Stored data
Lemma shortened_from {A} q s s1 good (o : outcome werr A) s' :
  same_cursor s s1 -> shortened q s1 good o s' -> shortened q s good o s'.
Proof.
  intros Hc (Hr & Hh & Hc' & Ho). split; [done|]. split; [done|]. split; [by etrans|done].
Qed.

Lemma commit_loop_spec fuel b q s :
  wal_inv (segs s) (wal s) -> represents (segs s) (wal s) q -> (turns (wal s) <= fuel)%nat ->
  wp (commit_loop fuel b) (shortened q s head_at_start) s.
Proof.
  revert b s. induction fuel as [|fuel IH]; intros b s [Hi Hh] Hr Hf.
  { unfold turns in Hf. destruct (pending (wal s)); lia. }
  cbn [commit_loop]. wp_steps. destruct (segDone (wal s)) eqn:Hd; cbn [negb].
  2: { apply wp_ret. split; [done|]. split; [done|]. split; [done|]. split; [done|].
       unfold segDone, head_at_start in *. destruct (pending (wal s)); [done|].
       by apply negb_false_iff, Z.eqb_eq in Hd. }
  wp_step. eapply wp_conseq; [by apply drop_segment_spec|].
  intros [[]|e|] s1 (Hr1 & Hh1 & Hc1 & Ho1); cbn [bind_post]; [|done|done].
  destruct Ho1 as (Hi1 & Hs1 & Hp1 & Hx1). wp_steps. rewrite Hx1.
  destruct (pending (wal s)) as [|fi l] eqn:Ep.
  { apply wp_ret. split; [done|]. split; [done|]. split; [done|]. split; [done|].
    unfold head_at_start. by rewrite Hp1. }
  eapply wp_conseq; [apply IH; [done|done|]|].
  - unfold turns in *. rewrite Ep in Hf. rewrite Hp1, Hs1.
    pose proof (segDone_later _ Hi Hd) as Hl. rewrite Ep in Hl.
    apply Forall_cons in Hl as [Hl _]. lia.
  - intros o s2. by apply shortened_from.
Qed.

(** ** Persisting *)

(** What the checkpoint file holds afterwards: what it held, or the record the
    log had in memory. *)
Definition ckpt_step (s s' : World) : Prop :=
  ckpt s' = ckpt s \/ ckpt s' = CkFile (w_cp (wal s')) false.

Definition same_dlq (s s' : World) : Prop :=
  dlq_frames s' = dlq_frames s /\ dlq_metas s' = dlq_metas s.

Definition persist_post (s : World) (o : outcome werr unit) (s' : World) : Prop :=
  segs s' = segs s /\ (exists t, wal s' = with_lastCp t (wal s)) /\ ckpt_step s s' /\
  same_dlq s s' /\
  match o with
  | Ok _ => True
  | Err e => e = ErrSaveCheckpoint
  | Panic => False
  end.

Lemma with_lastCp_id w : with_lastCp (w_lastCp w) w = w.
Proof. by destruct w. Qed.

Lemma persistLocked_spec now s :
  wp (persistLocked now) (fun o s' => persist_post s o s' /\
    (is_ok o = true -> ckpt s' = CkFile (w_cp (wal s')) false)) s.
Proof.
  assert (Hw : exists t, wal s = with_lastCp t (wal s)).
  { eexists. symmetry. apply with_lastCp_id. }
  unfold persistLocked, saveCheckpoint, syncDir.
  repeat first [wp_step; cbv beta zeta | apply wp_sys; intros ?; [|intros _] ].
  all: split; [|done || by cbn].
  all: split; [done|]; split; [by eauto || exact Hw|]; split; [|done].
  all: by (left + right).
Qed.

Lemma persistLockedThrottled_spec now s :
  wp (persistLockedThrottled now) (persist_post s) s.
Proof.
  unfold persistLockedThrottled. wp_steps.
  assert (Hp : wp (persistLocked now) (persist_post s) s).
  { eapply wp_conseq; [apply persistLocked_spec|]. by intros o s' []. }
  assert (Hskip : persist_post s (Ok tt) s).
  { split; [done|]. split; [|split; [by left|done]]. eexists. symmetry. apply with_lastCp_id. }
  destruct (w_lastCp (wal s)); [|done]. by destruct (_ <? _).
Qed.

(** ** Committing *)

(** The log after acknowledging the frame [cur] at the head of the index. *)
Definition acked (cur : frameIndex) (w : WAL) : WAL :=
  with_cp (cp_Ack (SegStart (w_cp w)) (fi_offset cur + (recordHeadLen + fi_length cur)) (w_cp w))
    (with_index (w_index w) (w_acked w + 1) w).

Lemma drop_S_tail {A} n (l : list A) x r : drop n l = x :: r -> drop (S n) l = r.
Proof.
  intros H. replace (S n) with (n + 1)%nat by lia. rewrite <- drop_drop, H. done.
Qed.

Lemma acked_pending cur l w :
  0 <= w_acked w -> pending w = cur :: l -> pending (acked cur w) = l.
Proof.
  intros Ha Hp. unfold pending in *. cbn.
  replace (Z.to_nat (w_acked w + 1)) with (S (Z.to_nat (w_acked w))) by lia.
  by eapply drop_S_tail.
Qed.

Lemma acked_spec m w q cur l :
  wal_inv m w -> represents m w q -> pending w = cur :: l ->
  wal_inv m (acked cur w) /\ represents m (acked cur w) (q_commit q).
Proof.
  intros [Hi Hh] [Hr Hn] Hp. pose proof (inv_acked _ Hi) as Ha.
  pose proof (acked_pending cur l w (proj1 Ha) Hp) as Hp'.
  assert (Hlen : len (pending w) = len (w_index w) - w_acked w) by (unfold pending; zlia).
  rewrite Hp, len_cons in Hlen.
  split; [split; [split|done]|split; [|done]]; rewrite ?Hp'.
  - cbn [w_acked w_index acked with_cp with_index]. zlia.
  - apply (inv_segs _ Hi).
  - apply (inv_next _ Hi).
  - pose proof (inv_pending _ Hi) as H. rewrite Hp in H. by apply Forall_cons in H as [_ H].
  - pose proof (inv_sorted _ Hi) as H. rewrite Hp in H. by apply StronglySorted_inv in H as [H _].
  - rewrite Hp in Hr. unfold q_commit; cbn [q_frames]. by inversion Hr.
Qed.

Lemma commit_fuel_turns w : (turns w <= commit_fuel w)%nat.
Proof. unfold turns, commit_fuel. destruct (pending w); lia. Qed.

(** What committing the head of the queue leaves. *)
Definition committed (q : queue) (s : World) (o : outcome werr unit) (s' : World) : Prop :=
  represents (segs s') (wal s') (q_commit q) /\ handle_inv (segs s') (wal s') /\
  CursorNs (w_cp (wal s')) = CursorNs (w_cp (wal s)) /\ ckpt_step s s' /\ same_dlq s s' /\
  match o with
  | Ok _ => index_inv (wal s') /\ head_at_start (wal s')
  | Err e => e <> ErrFuel /\ (index_inv (wal s') \/ q_frames (q_commit q) = [])
  | Panic => False
  end.

Definition commit_post (seq : Z) (q : queue) (s : World) (o : outcome werr unit) (s' : World) : Prop :=
  match q_frames q with
  | [] => o = Panic /\ s' = s
  | (h, _) :: _ =>
      if h =? seq then committed q s o s'
      else o = Err (ErrCommitOrder seq h) /\ s' = s
  end.

Lemma committed_persist q s s1 o s' :
  shortened (q_commit q) s head_at_start (Ok false) s1 ->
  persist_post s1 o s' -> committed q s o s'.
Proof.
  intros (Hr & Hh & [(Hc1 & Hf & Hm) Hc2] & Hi & Hhead) (Hsg & [t Ht] & Hck & [Hf' Hm'] & Ho).
  pose proof (wal_inv_lastCp _ _ t (conj Hi Hh)) as [Hi' Hh'].
  split; [by rewrite Hsg, Ht|]. split; [by rewrite Hsg, Ht|].
  split; [by rewrite Ht|]. split.
  { destruct Hck as [Hck|Hck]; [left; congruence|by right]. }
  split; [split; congruence|].
  destruct o as [|e|]; [|subst e|done]; rewrite ?Ht; auto.
Qed.

Lemma commitLocked_spec now seq q s :
  wal_inv (segs s) (wal s) -> represents (segs s) (wal s) q ->
  wp (commitLocked now seq) (commit_post seq q s) s.
Proof.
  intros Hinv Hr. unfold commitLocked, commit_post. wp_steps. pose proof (proj1 Hr) as Hh.
  destruct (pending (wal s)) as [|cur l] eqn:Ep; inversion Hh as [|? [h b] ? qs [Hseq _] Hrest Heq]; subst.
  { by cbn. }
  cbn in Hseq. subst h. destruct (Z.eqb_spec (fi_seq cur) seq) as [->|Hne]; cbn [negb]; [|by apply wp_fail].
  destruct (acked_spec _ _ q cur l Hinv Hr Ep) as [Hinv1 Hr1]. wp_steps.
  change (set_wal _ s) with (set_wal (acked cur) s).
  eapply wp_conseq.
  { apply (commit_loop_spec _ _ (q_commit q)); [done|done|apply commit_fuel_turns]. }
  intros [b'|e|] s1 Hsh; cbn [bind_post].
  - destruct b'; (eapply wp_conseq; [apply persistLocked_spec || apply persistLockedThrottled_spec|]).
    + intros o s' [Hp _]. eapply committed_persist; [|done]. exact Hsh.
    + intros o s' Hp. eapply committed_persist; [|done]. exact Hsh.
  - destruct Hsh as (? & ? & [(? & ?) ?] & ?). split; [done|]. split; [done|]. split; [done|].
    split; [by left|]. by split.
  - by destruct Hsh as (? & ? & ? & ?).
Qed.

(** C13: [Commit seq] implements [q_commit] whatever calls fail: the head of the
    queue is removed when [seq] is its number, even if removing a drained
    segment or saving the checkpoint then fails; any other number is refused
    and changes nothing; on an empty queue the call panics.  The segment loop
    always ends, the cursor does not move, and after a success the checkpoint
    record designates the segment of the next frame. *)
Theorem Commit_refines now seq q s :
  wal_inv (segs s) (wal s) -> represents (segs s) (wal s) q ->
  wp (Commit now seq) (commit_post seq q s) s.
Proof. exact (commitLocked_spec now seq q s). Qed.

(** ** The cursor and the backfill policy *)

(** The queue does not depend on the cursor or the policy. *)
Definition same_queue (w w' : WAL) : Prop :=
  w_index w' = w_index w /\ w_acked w' = w_acked w /\ w_curSeg w' = w_curSeg w /\
  w_curFile w' = w_curFile w /\ w_curOffset w' = w_curOffset w /\
  NextSeq (w_cp w') = NextSeq (w_cp w) /\ SegStart (w_cp w') = SegStart (w_cp w).

Lemma same_queue_inv m w w' q :
  same_queue w w' -> wal_inv m w /\ represents m w q -> wal_inv m w' /\ represents m w' q.
Proof.
  intros (Hx & Ha & Hs & Hf & Ho & Hn & Hst) [[[] Hh] [Hr Hq]].
  assert (Hp : pending w' = pending w) by (unfold pending; by rewrite Hx, Ha).
  split; [split; [split|]|split]; rewrite ?Hp, ?Hx, ?Ha, ?Hs, ?Hn, ?Hst; try done.
  unfold handle_inv. by rewrite Hf, Hs, Ho.
Qed.

(** A call that stores [c'] as the cursor and [b'] as the policy and then
    persists the record. *)
Definition moved (q : queue) (c' b' : Z) (s : World) (o : outcome werr unit) (s' : World) : Prop :=
  wal_inv (segs s') (wal s') /\ represents (segs s') (wal s') q /\ same_dlq s s' /\
  CursorNs (w_cp (wal s')) = c' /\ BackfillNs (w_cp (wal s')) = b' /\
  match o with
  | Ok _ => ckpt s' = CkFile (w_cp (wal s')) false
  | Err e => e = ErrSaveCheckpoint
  | Panic => False
  end.

Lemma moved_persist now q f s :
  wal_inv (segs s) (wal s) -> represents (segs s) (wal s) q -> same_queue (wal s) (f (wal s)) ->
  wp (persistLocked now)
    (moved q (CursorNs (w_cp (f (wal s)))) (BackfillNs (w_cp (f (wal s)))) s) (set_wal f s).
Proof.
  intros Hinv Hr Hq. destruct (same_queue_inv _ _ _ q Hq (conj Hinv Hr)) as [Hi' Hr'].
  eapply wp_conseq; [apply persistLocked_spec|].
  intros o s' [(Hsg & [t Ht] & _ & Hd & Ho) Hok]. cbn in Hsg, Ht.
  unfold moved. rewrite Hsg, Ht in *. split; [by apply wal_inv_lastCp|]. split; [done|].
  split; [done|]. split; [done|]. split; [done|]. destruct o; auto.
Qed.

Lemma SetCursor_moved now ts q s :
  wal_inv (segs s) (wal s) -> represents (segs s) (wal s) q ->
  wp (SetCursor now ts) (fun o s' =>
    if ts <? Cursor s then o = Err (ErrCursorRegress (Cursor s) ts) /\ s' = s
    else moved q ts (BackfillPolicyNs s) s o s') s.
Proof.
  intros Hinv Hr. unfold SetCursor. wp_step. wp_step. wp_step. cbv beta zeta.
  change (CursorNs (w_cp (wal s))) with (Cursor s).
  destruct (ts <? Cursor s); [by apply wp_fail|]. wp_step. wp_step. wp_step.
  apply (moved_persist now q (fun w => with_cp (cp_Cursor ts (w_cp w)) w)); done.
Qed.

(** [SetCursor] never moves the cursor back: a smaller timestamp is refused
    and changes nothing.  Otherwise the cursor takes the new value, the queue
    and the policy stay, a success means that the new record is in the
    checkpoint file, and the only error is that it could not be saved, in which
    case the cursor in memory has moved all the same. *)
Theorem SetCursor_spec now ts q s :
  wal_inv (segs s) (wal s) -> represents (segs s) (wal s) q ->
  wp (SetCursor now ts) (fun o s' =>
    if ts <? Cursor s then o = Err (ErrCursorRegress (Cursor s) ts) /\ s' = s
    else moved q ts (BackfillPolicyNs s) s o s') s.
Proof. exact (SetCursor_moved now ts q s). Qed.

(** The cursor a policy asks for: it is moved back to the boundary the policy
    gives, and only back. *)
Definition backfill_cursor (policyNs boundaryNs cursor : Z) : Z :=
  if negb (policyNs =? BackfillNoneNs) && (0 <? boundaryNs) && (boundaryNs <? cursor)
  then boundaryNs else cursor.

Definition backfill_post (q : queue) (policyNs boundaryNs : Z) (s : World)
    (o : outcome werr bool) (s' : World) : Prop :=
  let unit_of := match o with Ok _ => Ok tt | Err e => Err e | Panic => Panic end in
  if w_legacyCheckpoint (wal s) then
    moved q (Cursor s) policyNs s unit_of s' /\ w_legacyCheckpoint (wal s') = false /\
    (is_ok o = true -> o = Ok false)
  else if BackfillPolicyNs s =? policyNs then o = Ok false /\ s' = s
  else
    let c' := backfill_cursor policyNs boundaryNs (Cursor s) in
    moved q c' policyNs s unit_of s' /\ w_legacyCheckpoint (wal s') = false /\
    (is_ok o = true -> o = Ok (c' <? Cursor s)).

**Problem to solve:**
Look above for the line containing "destruct o as" and the line containing "Hp. eapply committed_persist; [|done]. exact Hsh.". Transcribe both, with the lines between them, exactly.

**Solution for this exercise:**
  destruct o as [|e|]; [|subst e|done]; rewrite ?Ht; auto.
Qed.

Lemma commitLocked_spec now seq q s :
  wal_inv (segs s) (wal s) -> represents (segs s) (wal s) q ->
  wp (commitLocked now seq) (commit_post seq q s) s.
Proof.
  intros Hinv Hr. unfold commitLocked, commit_post. wp_steps. pose proof (proj1 Hr) as Hh.
  destruct (pending (wal s)) as [|cur l] eqn:Ep; inversion Hh as [|? [h b] ? qs [Hseq _] Hrest Heq]; subst.
  { by cbn. }
  cbn in Hseq. subst h. destruct (Z.eqb_spec (fi_seq cur) seq) as [->|Hne]; cbn [negb]; [|by apply wp_fail].
  destruct (acked_spec _ _ q cur l Hinv Hr Ep) as [Hinv1 Hr1]. wp_steps.
  change (set_wal _ s) with (set_wal (acked cur) s).
  eapply wp_conseq.
  { apply (commit_loop_spec _ _ (q_commit q)); [done|done|apply commit_fuel_turns]. }
  intros [b'|e|] s1 Hsh; cbn [bind_post].
  - destruct b'; (eapply wp_conseq; [apply persistLocked_spec || apply persistLockedThrottled_spec|]).
    + intros o s' [Hp _]. eapply committed_persist; [|done]. exact Hsh.
    + intros o s' Hp. eapply committed_persist; [|done]. exact Hsh.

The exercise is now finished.